Holy shit. Those were bombs waiting to be detonated.
She renewed her struggle to crawl out of the inferno, but then an angel appeared—dressed in a full-protection fire suit, mask, and oxygen tank. The firefighter stomped through the shattered lab doorway and shone a light through the smoke. She waved to him and tried to call out, but only more coughing sputtered out of her lungs. He must’ve heard her, though, because he came running. Just as he reached her and knelt down, another heart-stopping explosion ripped through the air, picking them both up like rag dolls and throwing them across the wreckage of the lab.
Blackness slammed down on her like a coffin.
Troy awoke inside a shimmering blue bubble with a wolf in his arms.
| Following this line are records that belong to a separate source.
(** * Tee-time reservation bot: slot selection and the polling loop

    A shallow embedding of [tee_time_reservations.py]:
    - [to_minutes], [get_availability], [pick_slot] (domain logic),
    - [poll_for_slot] (the acquisition loop with its backoff and deadline).

    JSON objects are finite maps from field names to JSON values, Python
    exceptions are an error result, and the loop runs against an explicit
    world: a clock and the replies the booking service is going to give. *)

From Stdlib Require Import Ascii String QArith Qminmax Qround Lqa.
From stdpp Require Import gmap strings list fin_maps sorting.

Local Open Scope string_scope.
Local Open Scope list_scope.
Local Open Scope Z_scope.

(** ** Python values and exceptions *)

(** The exception classes the code can meet.  [RequestException] stands for
    the whole [requests.RequestException] family (connection errors,
    timeouts, [HTTPError] from [raise_for_status]). *)
Inductive exn :=
  | RequestException
  | KeyError
  | ValueError
  | TypeError
  | AttributeError
  | OverflowError.

Global Instance exn_eq_dec : EqDecision exn.
Proof. solve_decision. Defined.

(** A computation that returns or raises. *)
Inductive result (A : Type) :=
  | Ok (a : A)
  | Raise (e : exn).
Arguments Ok {A} a.
Arguments Raise {A} e.

Global Instance result_ret : MRet result := fun A a => Ok a.

Global Instance result_bind : MBind result := fun A B k r =>
  match r with
  | Ok a => k a
  | Raise e => Raise e
  end.

(** Values met in decoded JSON and in request payloads.  Floats are kept as
    exact rationals (non-finite floats are outside the model); arrays and
    nested objects are never inspected by the code and collapse to
    [VCompound]. *)
Inductive value :=
  | VNone
  | VBool (b : bool)
  | VInt (n : Z)
  | VFloat (q : Q)
  | VStr (s : string)
  | VCompound.

(** A decoded JSON object / a Python [dict] with string keys. *)
Abbreviation dict := (gmap string value).

(** ** [to_minutes] *)

(** [str.split(":")]: cut at every colon; never returns the empty list. *)
Fixpoint split_colon (s : string) : list string :=
  match s with
  | EmptyString => [EmptyString]
  | String c rest =>
      if Ascii.eqb c ":"%char then EmptyString :: split_colon rest
      else match split_colon rest with
           | hd :: tl => String c hd :: tl
           | [] => [String c EmptyString]
           end
  end.

(** The characters [int()] strips from an ASCII string as white space:
    tab to carriage return, and the space. *)
Definition is_space (c : ascii) : bool :=
  let n := N_of_ascii c in
  ((9 <=? n) && (n <=? 13) || (n =? 32))%N.

Fixpoint lstrip (s : string) : string :=
  match s with
  | String c rest => if is_space c then lstrip rest else s
  | EmptyString => EmptyString
  end.

Fixpoint rstrip (s : string) : string :=
  match s with
  | EmptyString => EmptyString
  | String c rest =>
      match rstrip rest with
      | EmptyString => if is_space c then EmptyString else String c EmptyString
      | r => String c r
      end
  end.

Definition strip (s : string) : string := rstrip (lstrip s).

Definition digit_of (c : ascii) : option Z :=
  let n := N_of_ascii c in
  if ((48 <=? n) && (n <=? 57))%N then Some (Z.of_N n - 48) else None.

(** Digits after the first one; a single underscore may sit between two
    digits. [pending] says the previous character was an underscore. *)
Fixpoint digits_val (acc : Z) (pending : bool) (s : string) : option Z :=
  match s with
  | EmptyString => if pending then None else Some acc
  | String c rest =>
      if Ascii.eqb c "_"%char then
        if pending then None else digits_val acc true rest
      else
        match digit_of c with
        | Some d => digits_val (10 * acc + d) false rest
        | None => None
        end
  end.

Definition unsigned_int (s : string) : option Z :=
  match s with
  | EmptyString => None
  | String c rest =>
      match digit_of c with
      | Some d => digits_val d false rest
      | None => None
      end
  end.

(** The number of decimal digits in a string. *)
Fixpoint digit_count (s : string) : Z :=
  match s with
  | EmptyString => 0
  | String c rest =>
      (match digit_of c with Some _ => 1 | None => 0 end) + digit_count rest
  end.

(** The interpreter's default limit on the digits of an integer string. *)
Definition int_max_str_digits : Z := 4300.

(** [int(s)] on an ASCII string, base ten: optional white space around an
    optional sign and a digit string of at most [int_max_str_digits]
    digits. Anything else is a [ValueError]. *)
Definition py_int (s : string) : result Z :=
  let t := strip s in
  let parsed :=
    match t with
    | String c rest =>
        if Ascii.eqb c "+"%char then unsigned_int rest
        else if Ascii.eqb c "-"%char then Z.opp <$> unsigned_int rest
        else unsigned_int t
    | EmptyString => None
    end in
  match parsed with
  | Some n => if int_max_str_digits <? digit_count t then Raise ValueError else Ok n
  | None => Raise ValueError
  end.

(** [h, m = map(int, hhmm.split(":")); return 60 * h + m].  Unpacking
    anything but two parts is a [ValueError], as is a part [int] rejects. *)
Definition to_minutes (hhmm : string) : result Z :=
  match split_colon hhmm with
  | [a; b] =>
      h ← py_int a;
      m ← py_int b;
      Ok (60 * h + m)
  | _ => Raise ValueError
  end.

(** [to_minutes] applied to whatever Python object is at hand: only [str]
    has a [split] method. *)
Definition to_minutes_value (v : value) : result Z :=
  match v with
  | VStr s => to_minutes s
  | _ => Raise AttributeError
  end.

(** [to_minutes(a["Hora"])]: the sort key and the time of day of a slot. *)
Definition hora_minutes (a : dict) : result Z :=
  match a !! "Hora" with
  | Some v => to_minutes_value v
  | None => Raise KeyError
  end.

(** ** List helpers with Python's evaluation order *)

(** A list comprehension [[x for x in l if f x]] whose condition may raise:
    elements are visited left to right and the first exception wins. *)
Fixpoint filter_r {A} (f : A → result bool) (l : list A) : result (list A) :=
  match l with
  | [] => Ok []
  | x :: rest =>
      b ← f x;
      kept ← filter_r f rest;
      Ok (if b : bool then x :: kept else kept)
  end.

(** [[(key x, x) for x in l]], again left to right. *)
Fixpoint decorate {A} (key : A → result Z) (l : list A) : result (list (Z * A)) :=
  match l with
  | [] => Ok []
  | x :: rest =>
      k ← key x;
      ds ← decorate key rest;
      Ok ((k, x) :: ds)
  end.

Section stable_sort.
Context {A : Type}.

(** Put [x] in front of the first element whose key is not smaller.
    Only [<] on keys is used, as [list.sort] does. *)
Fixpoint insert_by_key (x : Z * A) (l : list (Z * A)) : list (Z * A) :=
  match l with
  | [] => [x]
  | y :: rest =>
      if y.1 <? x.1 then y :: insert_by_key x rest else x :: y :: rest
  end.

(** [list.sort] is specified as a stable sort on the decorated keys; the
    result of a stable sort is unique, and insertion from the right
    computes it. *)
Definition stable_sort (l : list (Z * A)) : list (Z * A) :=
  foldr insert_by_key [] l.
(** Closes a goal about lengths: rewrites [glen] through the list operations, then [lia]. *)
Ltac glia :=
  autorewrite with golen in *;
  repeat match goal with
  | |- context [glen ?l] => lazymatch goal with
      | _ : 0 <= glen l |- _ => fail | _ => pose proof (glen_nonneg l) end
  | _ : context [glen ?l] |- _ => lazymatch goal with
      | _ : 0 <= glen l |- _ => fail | _ => pose proof (glen_nonneg l) end
  end; lia.

(** *** Reading and writing *)

Lemma slice_Ok {A} (l s : list A) i j :
  slice l i j = Ok s <->
  0 <= i <= j /\ j <= glen l /\ s = take (Z.to_nat (j - i)) (drop (Z.to_nat i) l).
Proof. unfold slice. case_match; naive_solver lia. Qed.

Lemma slice_safe {A} (l : list A) i j :
  0 <= i <= j -> j <= glen l -> exists s, slice l i j = Ok s.
Proof. intros. eexists. apply slice_Ok. auto. Qed.

Lemma slice_glen {A} (l s : list A) i j : slice l i j = Ok s -> glen s = j - i.
Proof.
  intros (? & ? & ->)%slice_Ok. unfold glen in *. rewrite length_take, length_drop. lia.
Qed.

Lemma slice_app {A} (p v s : list A) i j :
  i = glen p -> j = glen p + glen v -> slice (p ++ v ++ s) i j = Ok v.
Proof.
  intros -> ->. apply slice_Ok. split; [glia|]. split; [glia|].
  unfold glen. rewrite Nat2Z.id, drop_app_length.
  replace (Z.to_nat _) with (length v) by lia. by rewrite take_app_length.
Qed.

Lemma slice_from_app {A} (p s : list A) i : i = glen p -> slice_from (p ++ s) i = Ok s.
Proof.
  intros ->. unfold slice_from.
  rewrite <- (app_nil_r s) at 1. apply slice_app; glia.
Qed.

Lemma slice_split {A} (l v : list A) i j :
  slice l i j = Ok v -> l = take (Z.to_nat i) l ++ v ++ drop (Z.to_nat j) l.
Proof.
  intros (? & ? & ->)%slice_Ok.
  rewrite <- (take_drop (Z.to_nat i) l) at 1. f_equal.
  rewrite <- (take_drop (Z.to_nat (j - i)) (drop (Z.to_nat i) l)) at 1. f_equal.
  rewrite drop_drop. f_equal. lia.
Qed.

Lemma slice_lookup {A} (l v : list A) i j (k : nat) :
  slice l i j = Ok v -> Z.of_nat k < j - i -> v !! k = l !! (Z.to_nat i + k)%nat.
Proof.
  intros (? & ? & ->)%slice_Ok ?.
  rewrite lookup_take_lt by lia. by rewrite lookup_drop.
Qed.

(** [l'] holds the bytes of [l] at the positions [i, j). *)
Definition agree {A} (l l' : list A) (i j : Z) : Prop :=
  forall k : nat, i <= Z.of_nat k < j -> l' !! k = l !! k.

Lemma agree_refl {A} (l : list A) i j : agree l l i j.
Proof. done. Qed.

Lemma agree_trans {A} (l1 l2 l3 : list A) i j :
  agree l1 l2 i j -> agree l2 l3 i j -> agree l1 l3 i j.
Proof. intros H1 H2 k Hk. by rewrite H2, H1. Qed.

Lemma agree_sub {A} (l l' : list A) i j i' j' :
  agree l l' i j -> i <= i' -> j' <= j -> agree l l' i' j'.
Proof. intros H ?? k ?. apply H. lia. Qed.

Lemma agree_app {A} (l s : list A) i j : j <= glen l -> agree l (l ++ s) i j.
Proof. intros H k Hk. apply lookup_app_l. unfold glen in H. lia. Qed.

Lemma slice_agree {A} (l l' v : list A) i j :
  agree l l' i j -> j <= glen l' -> slice l i j = Ok v -> slice l' i j = Ok v.
Proof.
  intros Ha Hl Hs. pose proof (slice_glen _ _ _ _ Hs) as Hg.
  pose proof Hs as (? & ? & _)%slice_Ok.
  destruct (slice_safe l' i j) as [v' Hv']; [lia..|].
  rewrite Hv'. f_equal. apply list_eq_same_length with (length v).
  - reflexivity.
  - pose proof (slice_glen _ _ _ _ Hv'). unfold glen in *. lia.
  - intros k x y Hk Hx Hy. unfold glen in *.
    rewrite (slice_lookup _ _ _ _ k Hs) in Hy by lia.
    rewrite (slice_lookup _ _ _ _ k Hv') in Hx by lia.
    rewrite Ha in Hx by lia. congruence.
Qed.

Lemma overwrite_Ok {A} (l l' : list A) off src :
  overwrite l off src = Ok l' <->
  0 <= off /\ off + glen src <= glen l /\
  l' = take (Z.to_nat off) l ++ src ++ drop (Z.to_nat off + length src) l.
Proof. unfold overwrite. case_match; naive_solver lia. Qed.

Lemma overwrite_safe {A} (l : list A) off src :
  0 <= off -> off + glen src <= glen l -> exists l', overwrite l off src = Ok l'.
Proof. intros. eexists. apply overwrite_Ok. auto. Qed.

Lemma overwrite_glen {A} (l l' : list A) off src :
  overwrite l off src = Ok l' -> glen l' = glen l.
Proof.
  intros (? & ? & ->)%overwrite_Ok. unfold glen in *.
  rewrite !length_app, length_take, length_drop. lia.
Qed.

Lemma overwrite_read {A} (l l' : list A) off src j :
  overwrite l off src = Ok l' -> j = off + glen src -> slice l' off j = Ok src.
Proof.
  intros (? & ? & ->)%overwrite_Ok ->. apply slice_app; [|f_equal];
    unfold glen in *; rewrite length_take; lia.
Qed.

Lemma overwrite_frame_l {A} (l l' : list A) off src j :
  overwrite l off src = Ok l' -> j <= off -> agree l l' 0 j.
Proof.
  intros (? & ? & ->)%overwrite_Ok ? k ?. unfold glen in *.
  rewrite lookup_app_l by (rewrite length_take; lia). apply lookup_take_lt. lia.
Qed.

Lemma overwrite_frame_r {A} (l l' : list A) off src i j :
  overwrite l off src = Ok l' -> off + glen src <= i -> agree l l' i j.
Proof.
  intros (? & ? & ->)%overwrite_Ok ? k ?. unfold glen in *.
  rewrite lookup_app_r by (rewrite length_take; lia).
  rewrite lookup_app_r by (rewrite length_take; lia).
  rewrite lookup_drop, length_take. f_equal. lia.
Qed.

Lemma set_index_Ok {A} (l l' : list A) i a :
  set_index l i a = Ok l' <-> 0 <= i < glen l /\ l' = <[Z.to_nat i := a]> l.
Proof. unfold set_index. case_match; naive_solver lia. Qed.

Lemma set_index_frame {A} (l l' : list A) k i a :
  set_index l i a = Ok l' -> Z.of_nat k <> i -> l' !! k = l !! k.
Proof. intros (? & ->)%set_index_Ok ?. apply list_lookup_insert_ne. lia. Qed.

Lemma set_index_glen {A} (l l' : list A) i a : set_index l i a = Ok l' -> glen l' = glen l.
Proof. intros (? & ->)%set_index_Ok. apply glen_insert. Qed.

Lemma index_Ok {A} (l : list A) i a :
  index l i = Ok a <-> 0 <= i /\ l !! Z.to_nat i = Some a.
Proof.
  unfold index. destruct (Z.leb_spec 0 i); [|naive_solver lia].
  destruct (l !! Z.to_nat i); naive_solver.
Qed.

Lemma index_safe {A} (l : list A) i : 0 <= i < glen l -> exists a, index l i = Ok a.
Proof.
  intros [? H]. destruct (lookup_lt_is_Some_2 l (Z.to_nat i)) as [a ?].
  { unfold glen in H. lia. }
  exists a. by apply index_Ok.
Qed.

Lemma index_app {A} (p s : list A) a i : i = glen p -> index (p ++ a :: s) i = Ok a.
Proof.
  intros ->. apply index_Ok. split; [glia|]. unfold glen.
  rewrite Nat2Z.id. by apply list_lookup_middle.
Qed.

(** *** Fixed-width integers in a buffer *)

Lemma putLE_glen w l off v l' : putLE w l off v = Ok l' -> glen l' = glen l.
Proof. apply overwrite_glen. Qed.

Lemma putLE_safe w l off v :
  0 <= off -> off + Z.of_nat w <= glen l -> exists l', putLE w l off v = Ok l'.
Proof. intros. apply overwrite_safe; [lia|]. rewrite glen_le_split. lia. Qed.

Lemma getLE_safe w l off :
  0 <= off -> off + Z.of_nat w <= glen l -> exists v, getLE w l off = Ok v.
Proof.
  intros. destruct (slice_safe l off (off + Z.of_nat w)) as [s Hs]; [lia..|].
  unfold getLE. rewrite Hs. eexists. reflexivity.
Qed.

Lemma getLE_range w l off v : getLE w l off = Ok v -> 0 <= v < 2 ^ (8 * Z.of_nat w).
Proof.
  unfold getLE. intros (s & Hs & ->)%fmap_Ok. pose proof (slice_glen _ _ _ _ Hs) as Hg.
  unfold glen in Hg. replace (Z.of_nat w) with (Z.of_nat (length s)) by lia.
  apply le_combine_bound.
Qed.

(** What [PutUint] wrote, [Uint] reads back, at the width of the field. *)
Lemma putLE_get w l off v l' :
  putLE w l off v = Ok l' -> getLE w l' off = Ok (v mod 2 ^ (8 * Z.of_nat w)).
Proof.
  intros H. unfold getLE. rewrite (overwrite_read _ _ _ _ _ H) by (rewrite glen_le_split; lia).
  cbn. f_equal. rewrite le_combine_split. do 2 f_equal. lia.
Qed.

Lemma getLE_app w p s v off : off = glen p ->
  getLE w (p ++ le_split w v ++ s) off = Ok (v mod 2 ^ (8 * Z.of_nat w)).
Proof.
  intros ->. unfold getLE. rewrite slice_app by glia. cbn. f_equal.
  rewrite le_combine_split. do 2 f_equal. lia.
Qed.

Lemma getLE_agree w l l' off v :
  agree l l' off (off + Z.of_nat w) -> off + Z.of_nat w <= glen l' ->
  getLE w l off = Ok v -> getLE w l' off = Ok v.
Proof.
  unfold getLE. intros Ha Hl (s & Hs & ->)%fmap_Ok. by rewrite (slice_agree _ _ _ _ _ Ha Hl Hs).
Qed.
He must’ve been knocked out temporarily. It wasn’t easy to see through his already-charred facemask, but there was no mistaking the horrible burn marks all over the delicate white wolf lying next to him. Some kind of blast had thrown them across the room, and Troy’s gear had protected him from the heat, but the wolf he had been trying to rescue was limp and horribly injured. Fear rumbled through his chest—he needed to get her out of the lab and fast.
But what the hell was this blue energy thing pulsing around them?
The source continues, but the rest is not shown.